Les assises régionales du 9 juillet 2013

Dans le cadre de l’illettrisme Grande cause nationale 2013, des assises régionales d’Île-de-France se sont tenues le 9 juillet 2013 à la préfecture de région, réunissant les principaux acteurs concernés. Outre la présentation du contexte francilien des chiffres de l’illettrisme, les interventions et témoignages ont été regroupés en trois axes : « Prévenir l’illettrisme et améliorer le lien social », « Sécuriser le parcours des jeunes en situation d’illettrisme : favoriser l’accès à la qualification » et « Illettrisme et emploi : maîtriser les compétences clés vers et dans l’emploi » (voir le programme détaillé). Ces assises ont été filmées par Canopé-académie de Créteil (voir les vidéos dans la rubrique « Notre vidéothèque » du portail Contre l’illettrisme).

Le numéro Indigo « Illettrisme info service » 

Un service régional d’information téléphonique « Illettrisme info service », assuré par le centre ressources illettrisme régional de Saint-Ouen-l’Aumône, est à la disposition de toute personne souhaitant obtenir un conseil, une information locale, des contacts. Il est avant tout « destiné aux personnes en situation d’illettrisme à la recherche d’une solution pour acquérir les savoirs de base, mais qui ne savent pas où s’adresser ou ne souhaitent pas faire connaître dans leur entreprise ou leur entourage les difficultés qu’elles rencontrent […] ; aux professionnels chargés d’accueillir et d’orienter des personnes en situation d’illettrisme […] ; aux personnes qui souhaitent s’engager dans des actions de lutte contre l’illettrisme à titre bénévole ou salarié » (Info Carif Île-de-France n° 113, mars-avril 2011).

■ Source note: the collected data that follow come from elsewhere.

Definition K : list word :=
  [ 0xd76aa478; 0xe8c7b756; 0x242070db; 0xc1bdceee;
    0xf57c0faf; 0x4787c62a; 0xa8304613; 0xfd469501;
    0x698098d8; 0x8b44f7af; 0xffff5bb1; 0x895cd7be;
    0x6b901122; 0xfd987193; 0xa679438e; 0x49b40821;
    0xf61e2562; 0xc040b340; 0x265e5a51; 0xe9b6c7aa;
    0xd62f105d; 0x02441453; 0xd8a1e681; 0xe7d3fbc8;
    0x21e1cde6; 0xc33707d6; 0xf4d50d87; 0x455a14ed;
    0xa9e3e905; 0xfcefa3f8; 0x676f02d9; 0x8d2a4c8a;
    0xfffa3942; 0x8771f681; 0x6d9d6122; 0xfde5380c;
    0xa4beea44; 0x4bdecfa9; 0xf6bb4b60; 0xbebfbc70;
    0x289b7ec6; 0xeaa127fa; 0xd4ef3085; 0x04881d05;
    0xd9d4d039; 0xe6db99e5; 0x1fa27cf8; 0xc4ac5665;
    0xf4292244; 0x432aff97; 0xab9423a7; 0xfc93a039;
    0x655b59c3; 0x8f0ccc92; 0xffeff47d; 0x85845dd1;
    0x6fa87e4f; 0xfe2ce6e0; 0xa3014314; 0x4e0811a1;
    0xf7537e82; 0xbd3af235; 0x2ad7d2bb; 0xeb86d391 ].

Definition shifts : list N :=
  [ 7; 12; 17; 22; 7; 12; 17; 22; 7; 12; 17; 22; 7; 12; 17; 22;
    5; 9; 14; 20; 5; 9; 14; 20; 5; 9; 14; 20; 5; 9; 14; 20;
    4; 11; 16; 23; 4; 11; 16; 23; 4; 11; 16; 23; 4; 11; 16; 23;
    6; 10; 15; 21; 6; 10; 15; 21; 6; 10; 15; 21; 6; 10; 15; 21 ].

Record state := mk_state { sa : word; sb : word; sc : word; sd : word }.

Definition init : state :=
  mk_state 0x67452301 0xefcdab89 0x98badcfe 0x10325476.

(** Four octets, least significant first, as one word; and back. *)
Definition word_of_le (bs : list byte) : word :=
  fold_right (fun b acc => b + 256 * acc) 0 bs.

Definition le_bytes (n : nat) (x : N) : list byte :=
  map (fun i => (x / 256 ^ N.of_nat i) mod 256) (seq 0 n).

Fixpoint chunks (fuel : nat) (n : nat) {A} (l : list A) : list (list A) :=
  match fuel with
  | O => []
  | S fuel' =>
      match l with
      | [] => []
      | _ => firstn n l :: chunks fuel' n (skipn n l)
      end
  end.

(** One of the 64 operations of a round on the block [m] (16 words). *)
Definition op (m : list word) (st : state) (i : nat) : state :=
  let '(mk_state a b c d) := st in
  let '(f, g) :=
    if (i <? 16)%nat then
      (N.lor (N.land b c) (N.land (wnot b) d), i)
    else if (i <? 32)%nat then
      (N.lor (N.land d b) (N.land (wnot d) c), ((5 * i + 1) mod 16)%nat)
    else if (i <? 48)%nat then
      (N.lxor b (N.lxor c d), ((3 * i + 5) mod 16)%nat)
    else
      (N.lxor c (N.lor b (wnot d)), ((7 * i) mod 16)%nat) in
  let f' := wadd (wadd (wadd f a) (nth i K 0)) (nth g m 0) in
  mk_state d (wadd b (rotl f' (nth i shifts 0))) b c.

Definition block (st : state) (bytes64 : list byte) : state :=
  let m := map word_of_le (chunks 16 4 bytes64) in
  let '(mk_state a b c d) := fold_left (op m) (seq 0 64) st in
  mk_state (wadd (sa st) a) (wadd (sb st) b)
           (wadd (sc st) c) (wadd (sd st) d).

(** The message followed by 0x80, zeros up to 56 modulo 64, and the bit
    length as 8 octets, least significant first. *)
Definition pad (msg : list byte) : list byte :=
  let len := N.of_nat (length msg) in
  let zeros := N.to_nat ((119 - len mod 64) mod 64) in
  msg ++ [0x80] ++ repeat 0 zeros ++ le_bytes 8 ((8 * len) mod 2 ^ 64).

Definition digest (msg : list byte) : list byte :=
  let p := pad msg in
  let st := fold_left block (chunks (length p) 64 p) init in
  le_bytes 4 (sa st) ++ le_bytes 4 (sb st)
    ++ le_bytes 4 (sc st) ++ le_bytes 4 (sd st).

Definition hexdigit (d : N) : char :=
  if d <? 10 then 48 + d else 87 + d.

Definition hex_of_byte (b : byte) : str :=
  [hexdigit (b / 16); hexdigit (b mod 16)].

Definition hexdigest (msg : list byte) : str :=
  flat_map hex_of_byte (digest msg).

End Hashlib.

(** [str.encode()]: UTF-8, strict.  A surrogate code point cannot be
    encoded. *)
Definition encode_char (c : char) : result (list Hashlib.byte) :=
  if c <? 0x80 then Ok [c]
  else if c <? 0x800 then Ok [0xC0 + c / 64; 0x80 + c mod 64]
  else if c <? 0x10000 then
    if (0xD800 <=? c) && (c <=? 0xDFFF) then Raise UnicodeEncodeError
    else Ok [0xE0 + c / 4096; 0x80 + (c / 64) mod 64; 0x80 + c mod 64]
  else if c <? 0x110000 then
    Ok [0xF0 + c / 262144; 0x80 + (c / 4096) mod 64;
        0x80 + (c / 64) mod 64; 0x80 + c mod 64]
  else Raise UnicodeEncodeError.

Fixpoint encode (text : str) : result (list Hashlib.byte) :=
  match text with
  | [] => Ok []
  | c :: text' =>
      bs <- encode_char c ;;
      rest <- encode text' ;;
      Ok (bs ++ rest)
  end.

(** ** The helpers of the source *)

Definition convert_to_md5 (text : str) : result str :=
  bs <- encode text ;;
  Ok (Hashlib.hexdigest bs).

Definition remove_c_from_text (text : str) : str :=
  replace_char_empty (chr "C") (replace_char_empty (chr "c") text).

(** ** The regular expressions of the source

    The module [re] is not part of the repository; each of the seven
    patterns the source uses is given by the matcher it stands for. *)

Module Re.

Definition newline : char := 10.

(** [.] matches any code point but a line feed. *)
Definition dot (c : char) : bool := negb (c =? newline).

(** A greedy dot-star group at the end of a pattern: the longest run
    of [.]. *)
Fixpoint dot_star (s : str) : str :=
  match s with
  | [] => []
  | c :: s' => if dot c then c :: dot_star s' else []
  end.

(** [k] copies of [c] in front of [s]: what follows them. *)
Fixpoint strip_run (c : char) (k : nat) (s : str) : option str :=
  match k with
  | O => Some s
  | S k' =>
      match s with
      | x :: s' => if x =? c then strip_run c k' s' else None
      | [] => None
      end
  end.

(** The heading pattern tried with [k] hashes for its first group, then
    with fewer (the quantifier is greedy and backtracks), down to one;
    a space must follow, the second group is the dot-star after it. *)
Fixpoint heading_try (k : nat) (line : str) : option (str * str) :=
  match k with
  | O => None
  | S k' =>
      match strip_run (chr "#") k line with
      | Some (c :: rest) =>
          if c =? chr " " then Some (repeat (chr "#") k, dot_star rest)
          else heading_try k' line
      | _ => heading_try k' line
      end
  end.

(** [re.match] of the heading pattern (one to six hashes, a space, a
    dot-star group) on [line]: groups 1 and 2. *)
Definition match_heading (line : str) : option (str * str) :=
  heading_try 6 line.

(** [re.match] of a list pattern (the literal [c], a space, a dot-star
    group) on [line]: the group. *)
Definition match_item (c : char) (line : str) : option str :=
  match line with
  | x :: y :: rest =>
      if (x =? c) && (y =? chr " ") then Some (dot_star rest) else None
  | _ => None
  end.

(** A lazy dot-star group closed by the pair [c1 c2], from the start of
    [s]: the shortest group and what follows the closing pair. *)
Fixpoint lazy_until (c1 c2 : char) (s : str) : option (str * str) :=
  match s with
  | a :: s' =>
      match s' with
      | b :: rest =>
          if (a =? c1) && (b =? c2) then Some ([], rest)
          else if dot a then
            match lazy_until c1 c2 s' with
            | Some (x, r) => Some (a :: x, r)
            | None => None
            end
          else None
      | [] => None
      end
  | [] => None
  end.

(** The pair [o1 o2], a lazy dot-star group and the pair [c1 c2], at the
    start of [s]. *)
Definition match_pair (o1 o2 c1 c2 : char) (s : str) : option (str * str) :=
  match s with
  | a :: b :: t =>
      if (a =? o1) && (b =? o2) then lazy_until c1 c2 t else None
  | _ => None
  end.

Definition inspect {A} (a : A) : {b : A | a = b} := exist _ a eq_refl.

(** [re.sub] of such a pair pattern: from left to right, a match is
    replaced by [repl] of its group and the scan goes on behind it;
    where none starts the code point is copied. *)
Equations? sub (o1 o2 c1 c2 : char) (repl : str -> result str) (s : str)
  : result str by wf (length s) lt :=
  sub o1 o2 c1 c2 repl [] := Ok [];
  sub o1 o2 c1 c2 repl (a :: s')
    with inspect (match_pair o1 o2 c1 c2 (a :: s')) := {
    | exist _ (Some (x, rest)) e :=
        match repl x, sub o1 o2 c1 c2 repl rest with
        | Ok y, Ok out => Ok (y ++ out)
        | Raise e, _ => Raise e
        | _, Raise e => Raise e
        end;
    | exist _ None _ :=
        match sub o1 o2 c1 c2 repl s' with
        | Ok out => Ok (a :: out)
        | Raise e => Raise e
        end }.
Proof.
  change (match_pair o1 o2 c1 c2 (a :: s') = Some (x, rest)) in e.
  clear sub. destruct s' as [|b t]; [discriminate e|]. simpl in e.
  destruct ((a =? o1) && (b =? o2)); [|discriminate e].
  enough (length rest < S (length t))%nat by (simpl; lia).
  revert x e. induction t as [|u t IH]; intros x e; [discriminate e|].
  simpl in e. destruct t as [|v t']; [discriminate e|].
  destruct ((u =? c1) && (v =? c2)).
  - injection e as _ <-. simpl. lia.
  - destruct (dot u); [|discriminate e].
    destruct (lazy_until c1 c2 (v :: t')) as [[x' r']|]; [|discriminate e].
    injection e as _ <-. specialize (IH _ eq_refl). simpl in *. lia.
Qed.
(** * CodeEditor: value codec, debounced emitter and presentation state

    A shallow embedding of [admin/src/components/CodeEditor/CodeEditor.tsx]:
    the language marker codec built on [new RegExp('__(.+)__;')], the
    values computed by the first render, the [useState] cells of the
    component, its event handlers and the debounced stream that carries
    edits to the host's [onChange]. *)

From Stdlib Require Import List NArith Bool String Ascii Lia.
From Stdlib Require Import PeanoNat.
Import ListNotations.
Open Scope N_scope.
Open Scope list_scope.

(** ** JavaScript strings

    A JavaScript string is a sequence of UTF-16 code units.  Code units are
    kept as numbers, so that the four line terminators the regular
    expression's [.] refuses (U+000A, U+000D, U+2028, U+2029) are all single
    elements, as they are in the source language. *)

Module JS.

Definition char := N.
Definition str := list char.

(** A literal of the source text, as code units. *)
Definition lit (s : string) : str :=
  List.map N_of_ascii (list_ascii_of_string s).

(** The quotation mark U+0022. *)
Definition dquote : char := 34.

Fixpoint eqb (a b : str) : bool :=
  match a, b with
  | [], [] => true
  | x :: a', y :: b' => (x =? y) && eqb a' b'
  | _, _ => false
  end.

(** [ToBoolean] on a string: only the empty string is falsy. *)
Definition truthy (s : str) : bool :=
  match s with [] => false | _ :: _ => true end.

(** [ToBoolean] on [undefined | string] and on [null | string]. *)
Definition truthy_opt (o : option str) : bool :=
  match o with Some s => truthy s | None => false end.

(** [a || b] where [b] is a string: the first operand when it is truthy. *)
Definition or_else (a : option str) (b : str) : str :=
  match a with
  | Some s => if truthy s then s else b
  | None => b
  end.

(** [s] with the prefix [p] removed, when [s] starts with [p]. *)
Fixpoint strip_prefix (p s : str) : option str :=
  match p, s with
  | [], _ => Some s
  | x :: p', y :: s' => if x =? y then strip_prefix p' s' else None
  | _ :: _, [] => None
  end.

Definition startsWith (s p : str) : bool :=
  match strip_prefix p s with Some _ => true | None => false end.

(** [String.prototype.endsWith]: the last [length suffix] code units of
    [s] are [suffix]. *)
Definition endsWith (s suffix : str) : bool :=
  Nat.leb (List.length suffix) (List.length s)
  && eqb (skipn (Nat.sub (List.length s) (List.length suffix)) s) suffix.

(** [p] occurs somewhere in [s]. *)
Fixpoint includes (s p : str) : bool :=
  startsWith s p
  || match s with [] => false | _ :: s' => includes s' p end.

End JS.

Import JS.

(** ** The regular expression [__(.+)__;]

    [languageRegExp] has no flags.  [String.prototype.match] and
    [String.prototype.replace] with such an expression look for the leftmost
    position at which the pattern matches; at that position the greedy [.+]
    first takes every code unit up to the next line terminator and gives
    them back one at a time until [__;] follows. *)

Module RegExp.

(** What [.] refuses when the [s] flag is absent. *)
Definition isLineTerminator (c : char) : bool :=
  (c =? 10) || (c =? 13) || (c =? 8232) || (c =? 8233).

Definition opening : str := lit "__".
Definition closing : str := lit "__;".

(** [.*] followed by [__;], on the text [t]: the capture so far is
    extended by one more code unit whenever that leads to a match, and
    only otherwise is [__;] tried at the current position.  The result is
    what [.*] consumed and what is left after [__;]. *)
Fixpoint dot_star_closing (t : str) : option (str * str) :=
  let here := option_map (pair []) (strip_prefix closing t) in
  match t with
  | [] => here
  | c :: t' =>
      if isLineTerminator c then here
      else match dot_star_closing t' with
           | Some (cap, rest) => Some (c :: cap, rest)
           | None => here
           end
  end.

(** [(.+)__;]: one code unit that is no line terminator, then [.*__;]. *)
Definition dot_plus_closing (t : str) : option (str * str) :=
  match t with
  | [] => None
  | c :: t' =>
      if isLineTerminator c then None
      else match dot_star_closing t' with
           | Some (cap, rest) => Some (c :: cap, rest)
           | None => None
           end
  end.

(** The whole pattern tried at the start of [s]: group 1 and the text
    after the match. *)
Definition match_here (s : str) : option (str * str) :=
  match strip_prefix opening s with
  | Some t => dot_plus_closing t
  | None => None
  end.

(** The leftmost match in [s]: the text before it, group 1, and the text
    after it. *)
Fixpoint exec (s : str) : option (str * str * str) :=
  match match_here s with
  | Some (cap, post) => Some ([], cap, post)
  | None =>
      match s with
      | [] => None
      | c :: s' =>
          match exec s' with
          | Some (pre, cap, post) => Some (c :: pre, cap, post)
          | None => None
          end
      end
  end.

(** [s.match(languageRegExp)]: [null], or the array of the matched text
    and group 1. *)
Definition match_ (s : str) : option (list str) :=
  match exec s with
  | Some (_, cap, _) => Some [opening ++ cap ++ closing; cap]
  | None => None
  end.

(** [s.replace(languageRegExp, '')]: the leftmost match is cut out. *)
Definition replace_empty (s : str) : str :=
  match exec s with
  | Some (pre, _, post) => pre ++ post
  | None => s
  end.

(** Every code unit of [x] is one that [.] accepts. *)
Definition dotted (x : str) : bool :=
  forallb (fun c => negb (isLineTerminator c)) x.

(** [s] up to its first line terminator. *)
Fixpoint first_line (s : str) : str :=
  match s with
  | [] => []
  | c :: s' => if isLineTerminator c then [] else c :: first_line s'
  end.

(** [s] has no part of the shape [__x__;] with [x] a non-empty run of code
    units free of line terminators: the pattern matches nowhere in [s]. *)
Definition marker_free (s : str) : Prop :=
  forall pre x post,
    x <> [] -> dotted x = true ->
    s <> pre ++ opening ++ x ++ closing ++ post.

End RegExp.

(** ** The debounced stream *)

Module Stream.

Le numéro : 0820 33 34 35 (n° Indigo, 0,09 € par minute, depuis un poste fixe).

Actions professionnelles

Le dispositif Avenir jeunes

Créé en 2011 par le conseil régional d’Île-de-France pour favoriser l’insertion sociale et professionnelle des jeunes de 16-25 ans, le dispositif Avenir jeunes évolue désormais dans le cadre de deux types de parcours de formation, qui visent l’accès à l’emploi, à la qualification ou à un contrat en alternance : les espaces de dynamique d’insertion (Edi), qui concernent notamment l’illettrisme, et les pôles de projet professionnel (PPP).
Pour en savoir plus

Les outils publiés par Défi métiers

Les ateliers et chantiers d’insertion

Le site de l’association Chantier école Île-de-France regroupe les actions régionales de professionnalisation des acteurs des ACI.

La formation continue

« En Île-de-France, 12 Opca et le CNFPT (Centre national de la fonction publique territoriale), qui ont, pour la plupart d’entre eux, signé des accords-cadres nationaux avec l’ANLCI, ou régionaux avec le conseil régional, développent des actions prioritaires régionales de sensibilisation et de formation à l’attention des salariés en situation d’illettrisme. » (site de Défi métiers, consulté en mai 2014).